=== Saved data entries ===
"""
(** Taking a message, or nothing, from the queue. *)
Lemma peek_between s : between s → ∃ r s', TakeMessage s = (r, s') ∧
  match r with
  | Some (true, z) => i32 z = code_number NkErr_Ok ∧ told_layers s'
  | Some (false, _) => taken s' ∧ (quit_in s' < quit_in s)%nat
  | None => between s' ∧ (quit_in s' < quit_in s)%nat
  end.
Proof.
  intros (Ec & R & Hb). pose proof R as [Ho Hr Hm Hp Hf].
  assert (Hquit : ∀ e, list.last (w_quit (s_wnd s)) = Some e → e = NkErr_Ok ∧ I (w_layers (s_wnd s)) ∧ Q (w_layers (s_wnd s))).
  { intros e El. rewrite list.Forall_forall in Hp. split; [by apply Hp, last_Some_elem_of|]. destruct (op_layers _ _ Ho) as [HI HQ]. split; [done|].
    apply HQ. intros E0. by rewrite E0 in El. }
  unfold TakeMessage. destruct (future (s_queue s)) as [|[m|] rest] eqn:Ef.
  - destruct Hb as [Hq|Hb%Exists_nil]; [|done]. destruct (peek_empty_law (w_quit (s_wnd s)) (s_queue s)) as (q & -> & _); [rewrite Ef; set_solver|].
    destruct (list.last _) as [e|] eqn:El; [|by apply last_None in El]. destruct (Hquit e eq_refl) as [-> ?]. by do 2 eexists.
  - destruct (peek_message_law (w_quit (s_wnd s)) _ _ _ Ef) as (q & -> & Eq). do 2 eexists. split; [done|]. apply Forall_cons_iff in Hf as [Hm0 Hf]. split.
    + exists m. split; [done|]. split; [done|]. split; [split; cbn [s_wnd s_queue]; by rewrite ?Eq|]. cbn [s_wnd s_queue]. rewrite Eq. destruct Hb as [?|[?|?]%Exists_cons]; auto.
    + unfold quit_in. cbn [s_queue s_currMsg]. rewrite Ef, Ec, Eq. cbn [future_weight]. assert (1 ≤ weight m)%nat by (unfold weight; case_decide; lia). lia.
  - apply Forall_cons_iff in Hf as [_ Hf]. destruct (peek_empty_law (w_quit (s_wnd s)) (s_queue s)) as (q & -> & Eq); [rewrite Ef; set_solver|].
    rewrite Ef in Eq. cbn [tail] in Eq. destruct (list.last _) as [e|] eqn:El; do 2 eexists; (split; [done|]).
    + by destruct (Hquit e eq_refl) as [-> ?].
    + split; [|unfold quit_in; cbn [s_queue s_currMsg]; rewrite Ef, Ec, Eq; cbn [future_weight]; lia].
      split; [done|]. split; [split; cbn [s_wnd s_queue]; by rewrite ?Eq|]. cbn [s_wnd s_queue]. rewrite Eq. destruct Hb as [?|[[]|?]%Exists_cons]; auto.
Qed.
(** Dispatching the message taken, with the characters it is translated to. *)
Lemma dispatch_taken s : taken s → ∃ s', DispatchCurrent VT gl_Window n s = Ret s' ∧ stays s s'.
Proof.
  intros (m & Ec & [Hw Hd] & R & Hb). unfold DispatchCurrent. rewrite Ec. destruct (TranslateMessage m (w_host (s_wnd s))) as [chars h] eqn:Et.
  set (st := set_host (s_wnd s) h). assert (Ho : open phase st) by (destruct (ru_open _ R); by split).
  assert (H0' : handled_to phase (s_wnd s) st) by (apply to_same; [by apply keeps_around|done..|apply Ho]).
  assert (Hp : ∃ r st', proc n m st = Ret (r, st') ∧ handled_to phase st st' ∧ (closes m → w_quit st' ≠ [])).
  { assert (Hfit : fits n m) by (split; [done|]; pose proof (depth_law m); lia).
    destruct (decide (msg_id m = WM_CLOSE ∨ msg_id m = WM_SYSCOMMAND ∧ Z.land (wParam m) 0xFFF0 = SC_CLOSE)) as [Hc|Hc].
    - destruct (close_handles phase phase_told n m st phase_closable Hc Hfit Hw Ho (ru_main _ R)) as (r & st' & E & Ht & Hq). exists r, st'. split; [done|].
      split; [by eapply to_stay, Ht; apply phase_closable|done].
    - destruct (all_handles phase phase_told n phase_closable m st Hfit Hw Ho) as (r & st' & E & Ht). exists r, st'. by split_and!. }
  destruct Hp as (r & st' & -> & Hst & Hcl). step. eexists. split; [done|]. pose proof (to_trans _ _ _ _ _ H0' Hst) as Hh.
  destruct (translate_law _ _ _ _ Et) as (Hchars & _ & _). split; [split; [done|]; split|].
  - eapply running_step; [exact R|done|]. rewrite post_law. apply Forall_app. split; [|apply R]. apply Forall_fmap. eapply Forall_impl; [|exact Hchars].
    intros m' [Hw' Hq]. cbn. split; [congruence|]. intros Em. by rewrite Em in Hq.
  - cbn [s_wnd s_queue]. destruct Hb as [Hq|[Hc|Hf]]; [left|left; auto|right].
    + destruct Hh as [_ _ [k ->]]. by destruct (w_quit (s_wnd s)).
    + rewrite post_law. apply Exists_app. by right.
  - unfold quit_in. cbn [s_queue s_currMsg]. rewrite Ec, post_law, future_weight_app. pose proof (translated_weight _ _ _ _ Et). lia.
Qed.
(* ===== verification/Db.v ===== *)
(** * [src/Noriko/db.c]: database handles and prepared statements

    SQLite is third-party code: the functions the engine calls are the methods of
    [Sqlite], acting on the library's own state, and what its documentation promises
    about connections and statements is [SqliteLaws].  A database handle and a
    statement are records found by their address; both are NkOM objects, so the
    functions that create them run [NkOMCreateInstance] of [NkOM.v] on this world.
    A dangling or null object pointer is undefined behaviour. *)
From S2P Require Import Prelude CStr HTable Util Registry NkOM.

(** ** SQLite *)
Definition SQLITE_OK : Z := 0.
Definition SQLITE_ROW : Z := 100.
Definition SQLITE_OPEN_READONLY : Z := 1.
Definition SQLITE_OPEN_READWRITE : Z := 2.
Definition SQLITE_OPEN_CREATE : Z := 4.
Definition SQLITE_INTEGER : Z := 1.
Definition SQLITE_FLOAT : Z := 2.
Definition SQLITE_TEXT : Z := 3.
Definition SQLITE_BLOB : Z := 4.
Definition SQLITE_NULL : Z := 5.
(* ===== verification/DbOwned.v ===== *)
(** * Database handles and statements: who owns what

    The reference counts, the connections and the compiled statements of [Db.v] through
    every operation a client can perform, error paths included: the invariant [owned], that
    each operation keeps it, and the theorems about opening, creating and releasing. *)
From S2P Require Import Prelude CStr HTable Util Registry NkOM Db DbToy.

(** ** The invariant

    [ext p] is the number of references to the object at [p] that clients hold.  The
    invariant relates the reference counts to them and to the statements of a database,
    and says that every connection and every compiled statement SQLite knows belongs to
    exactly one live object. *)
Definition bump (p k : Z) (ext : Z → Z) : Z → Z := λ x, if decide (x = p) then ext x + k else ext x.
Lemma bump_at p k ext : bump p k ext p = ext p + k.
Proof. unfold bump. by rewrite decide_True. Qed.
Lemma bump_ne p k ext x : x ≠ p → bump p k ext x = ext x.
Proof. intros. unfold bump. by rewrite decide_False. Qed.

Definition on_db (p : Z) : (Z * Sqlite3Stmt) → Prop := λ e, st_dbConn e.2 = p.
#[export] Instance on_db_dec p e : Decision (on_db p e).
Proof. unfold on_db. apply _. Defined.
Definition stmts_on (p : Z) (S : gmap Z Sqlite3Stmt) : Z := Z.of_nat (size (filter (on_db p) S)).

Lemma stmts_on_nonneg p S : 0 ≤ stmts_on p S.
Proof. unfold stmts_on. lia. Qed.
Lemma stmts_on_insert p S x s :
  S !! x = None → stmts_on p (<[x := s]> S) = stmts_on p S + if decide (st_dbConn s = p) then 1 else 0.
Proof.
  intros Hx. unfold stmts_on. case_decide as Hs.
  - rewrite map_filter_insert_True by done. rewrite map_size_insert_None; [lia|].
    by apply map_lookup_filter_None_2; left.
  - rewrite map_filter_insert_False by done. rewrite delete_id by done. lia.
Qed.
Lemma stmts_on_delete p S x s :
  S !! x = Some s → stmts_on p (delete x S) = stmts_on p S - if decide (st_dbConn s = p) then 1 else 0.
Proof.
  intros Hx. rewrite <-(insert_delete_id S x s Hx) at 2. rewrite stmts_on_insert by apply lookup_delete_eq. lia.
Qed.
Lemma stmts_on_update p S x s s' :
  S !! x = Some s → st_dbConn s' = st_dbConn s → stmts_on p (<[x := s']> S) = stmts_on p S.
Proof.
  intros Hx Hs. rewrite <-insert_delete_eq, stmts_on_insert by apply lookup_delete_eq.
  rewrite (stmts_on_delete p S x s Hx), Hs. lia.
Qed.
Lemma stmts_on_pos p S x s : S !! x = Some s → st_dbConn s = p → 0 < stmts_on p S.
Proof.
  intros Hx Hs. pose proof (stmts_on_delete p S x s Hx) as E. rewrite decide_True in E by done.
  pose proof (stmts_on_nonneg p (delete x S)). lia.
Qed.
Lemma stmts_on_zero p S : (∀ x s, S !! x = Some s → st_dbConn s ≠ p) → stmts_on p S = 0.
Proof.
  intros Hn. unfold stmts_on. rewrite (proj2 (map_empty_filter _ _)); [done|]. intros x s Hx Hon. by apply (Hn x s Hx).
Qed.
"""
"""
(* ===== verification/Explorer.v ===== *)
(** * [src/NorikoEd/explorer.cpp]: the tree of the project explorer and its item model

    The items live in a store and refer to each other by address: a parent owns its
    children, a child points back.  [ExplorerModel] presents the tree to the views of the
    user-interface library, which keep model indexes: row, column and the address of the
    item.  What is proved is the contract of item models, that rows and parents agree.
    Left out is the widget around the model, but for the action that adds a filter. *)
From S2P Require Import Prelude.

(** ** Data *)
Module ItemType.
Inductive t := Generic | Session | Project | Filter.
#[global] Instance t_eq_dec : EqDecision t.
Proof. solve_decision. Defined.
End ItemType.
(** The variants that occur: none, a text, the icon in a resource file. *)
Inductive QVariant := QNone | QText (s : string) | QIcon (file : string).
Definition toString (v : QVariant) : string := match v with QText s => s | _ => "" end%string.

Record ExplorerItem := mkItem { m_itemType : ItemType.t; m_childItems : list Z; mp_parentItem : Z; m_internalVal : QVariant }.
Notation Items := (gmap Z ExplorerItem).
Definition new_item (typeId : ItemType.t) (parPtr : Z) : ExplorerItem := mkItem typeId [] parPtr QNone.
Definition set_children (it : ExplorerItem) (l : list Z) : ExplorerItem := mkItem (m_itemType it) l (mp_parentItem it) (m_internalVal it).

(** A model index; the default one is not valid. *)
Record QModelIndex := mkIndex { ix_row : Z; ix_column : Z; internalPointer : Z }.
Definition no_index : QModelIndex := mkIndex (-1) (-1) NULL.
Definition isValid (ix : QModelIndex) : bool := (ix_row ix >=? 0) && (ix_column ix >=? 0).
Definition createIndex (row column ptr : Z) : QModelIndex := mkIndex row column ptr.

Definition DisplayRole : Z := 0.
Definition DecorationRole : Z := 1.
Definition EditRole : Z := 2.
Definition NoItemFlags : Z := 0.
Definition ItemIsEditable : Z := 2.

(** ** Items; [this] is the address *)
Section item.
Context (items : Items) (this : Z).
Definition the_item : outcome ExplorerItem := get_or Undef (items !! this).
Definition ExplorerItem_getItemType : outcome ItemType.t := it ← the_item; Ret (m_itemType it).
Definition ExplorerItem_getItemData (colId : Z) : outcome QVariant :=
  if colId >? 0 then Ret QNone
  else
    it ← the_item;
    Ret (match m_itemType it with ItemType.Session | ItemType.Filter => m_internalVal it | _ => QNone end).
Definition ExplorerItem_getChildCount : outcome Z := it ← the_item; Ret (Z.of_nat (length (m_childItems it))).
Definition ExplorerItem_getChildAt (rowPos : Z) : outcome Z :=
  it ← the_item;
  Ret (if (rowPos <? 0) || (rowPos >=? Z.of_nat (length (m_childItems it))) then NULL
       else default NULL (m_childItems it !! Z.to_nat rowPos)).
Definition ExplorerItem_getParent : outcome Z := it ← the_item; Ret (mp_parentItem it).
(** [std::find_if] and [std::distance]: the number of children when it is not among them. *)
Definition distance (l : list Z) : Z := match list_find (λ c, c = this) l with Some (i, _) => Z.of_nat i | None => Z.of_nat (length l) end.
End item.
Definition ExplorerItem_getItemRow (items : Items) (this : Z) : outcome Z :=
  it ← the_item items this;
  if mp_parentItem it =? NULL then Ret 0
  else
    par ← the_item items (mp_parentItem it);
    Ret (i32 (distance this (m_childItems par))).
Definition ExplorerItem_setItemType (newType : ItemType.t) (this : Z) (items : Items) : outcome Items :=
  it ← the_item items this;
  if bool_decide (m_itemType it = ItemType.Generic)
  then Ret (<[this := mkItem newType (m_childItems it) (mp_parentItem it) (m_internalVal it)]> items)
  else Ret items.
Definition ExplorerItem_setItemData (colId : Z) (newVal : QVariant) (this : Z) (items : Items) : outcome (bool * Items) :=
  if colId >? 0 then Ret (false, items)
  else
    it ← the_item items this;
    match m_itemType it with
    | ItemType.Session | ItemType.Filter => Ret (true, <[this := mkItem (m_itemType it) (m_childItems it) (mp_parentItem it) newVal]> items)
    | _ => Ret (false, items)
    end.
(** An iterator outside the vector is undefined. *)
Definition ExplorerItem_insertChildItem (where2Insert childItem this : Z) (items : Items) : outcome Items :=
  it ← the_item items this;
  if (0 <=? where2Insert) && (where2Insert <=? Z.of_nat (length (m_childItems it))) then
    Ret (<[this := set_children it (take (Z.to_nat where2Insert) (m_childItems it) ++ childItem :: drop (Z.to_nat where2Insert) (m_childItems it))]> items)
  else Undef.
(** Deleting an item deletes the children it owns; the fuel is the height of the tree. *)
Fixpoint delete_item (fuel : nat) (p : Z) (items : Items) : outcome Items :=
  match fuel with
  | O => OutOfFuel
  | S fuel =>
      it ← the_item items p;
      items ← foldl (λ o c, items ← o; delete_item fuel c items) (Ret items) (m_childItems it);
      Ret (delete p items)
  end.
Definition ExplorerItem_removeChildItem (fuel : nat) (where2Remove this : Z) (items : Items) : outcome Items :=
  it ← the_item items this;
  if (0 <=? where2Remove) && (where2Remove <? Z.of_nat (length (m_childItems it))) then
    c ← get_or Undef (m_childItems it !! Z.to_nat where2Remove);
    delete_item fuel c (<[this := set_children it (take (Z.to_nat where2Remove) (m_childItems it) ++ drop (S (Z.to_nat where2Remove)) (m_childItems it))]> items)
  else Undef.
"""
=== ASSIGNMENT ===
Retype only this portion of the data above: the line containing "Lemma stmts_on_delete p", the line containing "Lemma stmts_on_update p", and all lines between them, exactly.

=== TASK OUTPUT ===
Lemma stmts_on_delete p S x s :
  S !! x = Some s → stmts_on p (delete x S) = stmts_on p S - if decide (st_dbConn s = p) then 1 else 0.
Proof.
  intros Hx. rewrite <-(insert_delete_id S x s Hx) at 2. rewrite stmts_on_insert by apply lookup_delete_eq. lia.
Qed.
Lemma stmts_on_update p S x s s' :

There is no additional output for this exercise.